HEK293 细胞中HiBiT-标记的萤火虫萤光素酶免疫沉淀后不同洗脱策略的比较。起始样品为 5 ×10⁶ cells/ml 的裂解物，使用 Mammalian Lysis Buffer（Cat.# G9381）并补充 Protease Inhibitor Cocktail（Cat.# G6521）及 RQ1 RNase-Free DNase（Cat.# M6101）制备该细胞裂解物。澄清裂解液与磁珠于 4 °C 孵育 2 h。随后采用以下四种条件洗脱：1）SDS 上样缓冲液；2）低 pH 缓冲液；3）DrkBiT Elution Peptide（Cat.# N7400，用 TBST 稀释 100 倍）室温孵育 2 h；4）DrkBiT Elution Peptide 4 °C 过夜孵育。设置仅含TBST缓冲液的对照实验与DrkBiT洗脱肽洗脱效果进行比较。洗脱体积为起始裂解物体积的 1/4（100 µl vs 400 µl）。取等体积的起始裂解物、上清及洗脱液进行分析。图 A 采用 Nano-Glo^® HiBiT  Blotting System（Cat.# N2410）检测。左侧胶图低强度曝光，显示 Anti-HiBiT Magne^® 磁珠可高效清除上清中的 Fluc-HiBiT，而无抗体对照磁珠则不能；右侧胶图高强度曝光，表明洗脱液中 Fluc-HiBiT 浓度显著高于起始样品。图 B 使用 ONE-Glo™ Assay（Cat.#E6110）测定萤火虫萤光素酶活性，证实采用 DrkBiT Elution Peptide 可在温和条件下洗脱并保留酶活性。

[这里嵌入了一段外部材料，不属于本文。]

(** X2.  The two shapes of a parse result.  Without an error there is at
    least one port, one per dot-separated token, and every port is the
    value of its token and lies strictly within (0, 65536).  With an error
    the slice is nil. *)
Theorem splitHostportStrings_result_shape portsString :
  match splitHostportStrings portsString with
  | (ports, None) =>
      ports ≠ []
      ∧ ports = map decimalValue (strings.Split portsString ".")
      ∧ Forall portToken (strings.Split portsString ".")
      ∧ Forall (λ p, 0 < p < 65536) ports
  | (ports, Some _) => ports = []
  end.
Proof.
  destruct (decide (Forall portToken (strings.Split portsString "."))) as [Hall|Hbad].
  - unfold splitHostportStrings.
    rewrite splitHostportLoop_accepts by (done || by rewrite length_replicate).
    rewrite take_0. cbn [app]. split; [|split; [done|split; [done|]]].
    + pose proof (Split_nonempty portsString "."). by destruct (strings.Split _ _).
    + apply Forall_map. eapply Forall_impl; [exact Hall|]. by intros t [_ Hv].
  - apply not_Forall_Exists in Hbad; [|apply _].
    destruct (splitHostportLoop_rejects (strings.Split portsString ".") 0
                (replicate (length (strings.Split portsString ".")) 0)) as [e He].
    { eapply Exists_impl; [exact Hbad|]. by intros t Ht. }
    unfold splitHostportStrings. by rewrite He.
Qed.

(** X3.  The error names the first token that is not a port.  When every
    token before [t] is a port and [t] is not: a number that fits an [int]
    but not the port range gives the error [Port is not in valid range]; a
    number too large for an [int] gives the [Atoi] range error for [t];
    anything else gives an [Atoi] error for [t] (syntax, or range when the
    digits overflow before the first bad byte).  The tokens after [t] play
    no part. *)
Theorem splitHostportStrings_reports_first_bad_token portsString before t rest :
  strings.Split portsString "." = (before ++ t :: rest)%list →
  Forall portToken before →
  ¬ portToken t →
  (numeric t = true ∧ fitsInt t
   ∧ splitHostportStrings portsString
     = ([], Some (errors.New "Port is not in valid range")))
  ∨ (numeric t = true ∧ ¬ fitsInt t
     ∧ splitHostportStrings portsString = ([], Some (NumError "Atoi" t ErrRange)))
  ∨ (numeric t = false
     ∧ (splitHostportStrings portsString = ([], Some (NumError "Atoi" t ErrSyntax))
        ∨ splitHostportStrings portsString = ([], Some (NumError "Atoi" t ErrRange)))).
Proof.
  intros Hsplit Hbefore Hbad. unfold splitHostportStrings. rewrite Hsplit.
  destruct (splitHostportLoop_skips_ports (t :: rest) before 0
              (replicate (length (before ++ t :: rest)) 0) Hbefore) as [mapped' ->].
  cbn [splitHostportLoop].
  destruct (numeric t) eqn:Hnum.
  - destruct (decide (fitsInt t)) as [Hfit|Hfit].
    + left. split; [done|]. split; [done|].
      rewrite Atoi_numeric by done.
      destruct ((decimalValue t <=? 0) || (decimalValue t >=? 65536)) eqn:Hrange; [done|].
      exfalso. apply Hbad. split; [done | lia].
    + right; left. split; [done|]. split; [done|].
      by destruct (Atoi_numeric_overflow t Hnum Hfit) as [v ->].
  - right; right. split; [done|].
    destruct (Atoi_rejects t) as (v & e & Hatoi); [by left|]. rewrite Hatoi.
    destruct (Atoi_error_shape t v e Hatoi) as [-> | ->]; auto.
Qed.

End Printing.

(** ** Further properties: names *)

Section Names.

Lemma free_append_sep sep a b : free sep (a +:+ String sep b) = false.
Proof.
  induction a as [|c a IH]; simpl.
  - by rewrite Ascii.eqb_refl.
  - rewrite IH. apply andb_false_r.
Qed.

Lemma append_sep_inj sep a a' b b' :
  free sep b = true → free sep b' = true →
  a +:+ String sep b = a' +:+ String sep b' → a = a' ∧ b = b'.
Proof.
  intros Hb Hb'. revert a'.
  induction a as [|c a IH]; intros [|c' a']; simpl; intros Heq; simplify_eq.
  - done.
  - by rewrite free_append_sep in Hb.
  - by rewrite free_append_sep in Hb'.
  - by destruct (IH a') as [-> ->].
Qed.

Lemma append_cancel_l a b c : a +:+ b = a +:+ c → b = c.
Proof. induction a as [|x a IH]; simpl; intros Heq; simplify_eq; auto. Qed.

Lemma digits_free_of sep s :
  strconv.isDigit sep = false → allDigits s = true → free sep s = true.
Proof.
  intros Hsep. induction s as [|c s IH]; simpl; [done|].
  intros [Hc Hs]%andb_prop. rewrite IH by done.
  destruct (Ascii.eqb_spec c sep) as [->|]; [congruence | done].
Qed.

Lemma Itoa_free_of_dash p : 0 ≤ p → free "-" (strconv.Itoa p) = true.
Proof.
  intros Hp. pose proof (Itoa_nonneg_digits p Hp) as Hd.
  destruct (strconv.Itoa p) as [|c rest] eqn:Heq; [done|].
  by apply digits_free_of.
Qed.

(** X4.  Derived names do not collide.  Two service names agree only for
    the same pod name and the same port, as long as the ports are not
    negative (which holds for every parsed port); and two annotation keys
    agree only for the same port. *)
Theorem derived_names_do_not_collide pod pod' p p' :
  (0 ≤ p → 0 ≤ p' →
   podPortToServiceName pod p = podPortToServiceName pod' p' →
   Name (PodMeta pod) = Name (PodMeta pod') ∧ p = p')
  ∧ (podPortToAnnotation p = podPortToAnnotation p' → p = p').
Proof.
  split.
  - intros Hp Hp' Heq. unfold podPortToServiceName in Heq.
    apply (append_sep_inj "-") in Heq as [Hname Hport]; [|by apply Itoa_free_of_dash..].
    split; [done | by apply Itoa_inj].
  - unfold podPortToAnnotation. intros Heq.
    apply append_cancel_l, append_cancel_l in Heq. by apply Itoa_inj.
Qed.

(** X5.  The key under which a pod is remembered in [handledPods]
    identifies the pod: when the names contain no slash (as Kubernetes
    names do not), two pods have the same key only if they have the same
    namespace and the same name. *)
Theorem namespacedPodName_identifies_pod pod pod' :
  free "/" (Name (PodMeta pod)) = true →
  free "/" (Name (PodMeta pod')) = true →
  namespacedPodName pod = namespacedPodName pod' →
  Namespace (PodMeta pod) = Namespace (PodMeta pod')
  ∧ Name (PodMeta pod) = Name (PodMeta pod').
Proof.
  intros Hname Hname' Heq. unfold namespacedPodName in Heq.
  by apply (append_sep_inj "/") in Heq.
Qed.

End Names.

(** ** Further properties: exposing one port *)

Section Exposing.

Context {Cluster : Type} (client : Clientset Cluster).

Implicit Types (s : State Cluster) (pod : Pod).

Local Ltac unfold_m :=
  unfold bind, ret, panic, Printf, request, getCachedExternalIPs, setCachedExternalIP,
    getHandledPods, setHandledPod, deleteHandledPod.
Local Ltac unfold_m_in H :=
  unfold bind, ret, panic, Printf, request, getCachedExternalIPs, setCachedExternalIP,
    getHandledPods, setHandledPod, deleteHandledPod in H.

CRISPR 介导的 HiBiT 标记可在内源水平下对蛋白质进行免疫沉淀。利用 CRISPR/Cas9 基因组编辑技术，分别在 HEK293、DLD1 和 K562 细胞中将 HiBiT 标签添加至 BRD2、PARP1 和 BTK 的末端。按照技术手册 TM771 第 3.B 节的标准方案进行免疫沉淀。通过监测上清中蛋白的清除率以及洗脱液中蛋白的回收率来分析样品。将澄清的细胞裂解物起始样品（1 ml；5 × 10⁶ cells/ml）于 4 °C 过夜结合进行免疫沉淀，并以 80 µl 0.1 M 甘氨酸（pH 2.5）洗脱。洗脱液从磁珠上移除后，用 20 µl 2 M Tris（pH 7.5）中和。取等体积的各起始裂解物样品、上清液和洗脱液，使用 Nano-Glo^®HiBiT Blotting 系统（Cat.# N2410）进行分析。

基于 HiBiT 的 IP-MS 鉴定 SMARCA2 相关 SWI/SNF 蛋白。利用 CRISPR/Cas9 基因组编辑技术，在 HeLa 细胞中将 HiBiT 标签插入内源 SMARCA2 的 C 末端。按照技术手册 TM771 第 3.B 节的标准方案，对编辑细胞和亲本细胞的裂解物分别进行三次重复免疫沉淀。洗脱液经 Magnetic Proteomics Sample Prep Kit（Cat.#CS3325A04）处理，并用 Trypsin/Lys-C（Cat.#V5071）酶解。肽段通过 Thermo Fisher Scientific Orbitrap  Exploris 240 进行 LC-MS/MS 分析。数据使用 Proteome Discoverer 3.1 软件，以 Sequest 算法检索 Uniprot Human 数据库。火山图中的橘黄色圆圈标出了已知的 SMARCA2 相互作用蛋白，包括 SWI/SNF 染色质重塑复合体的成员。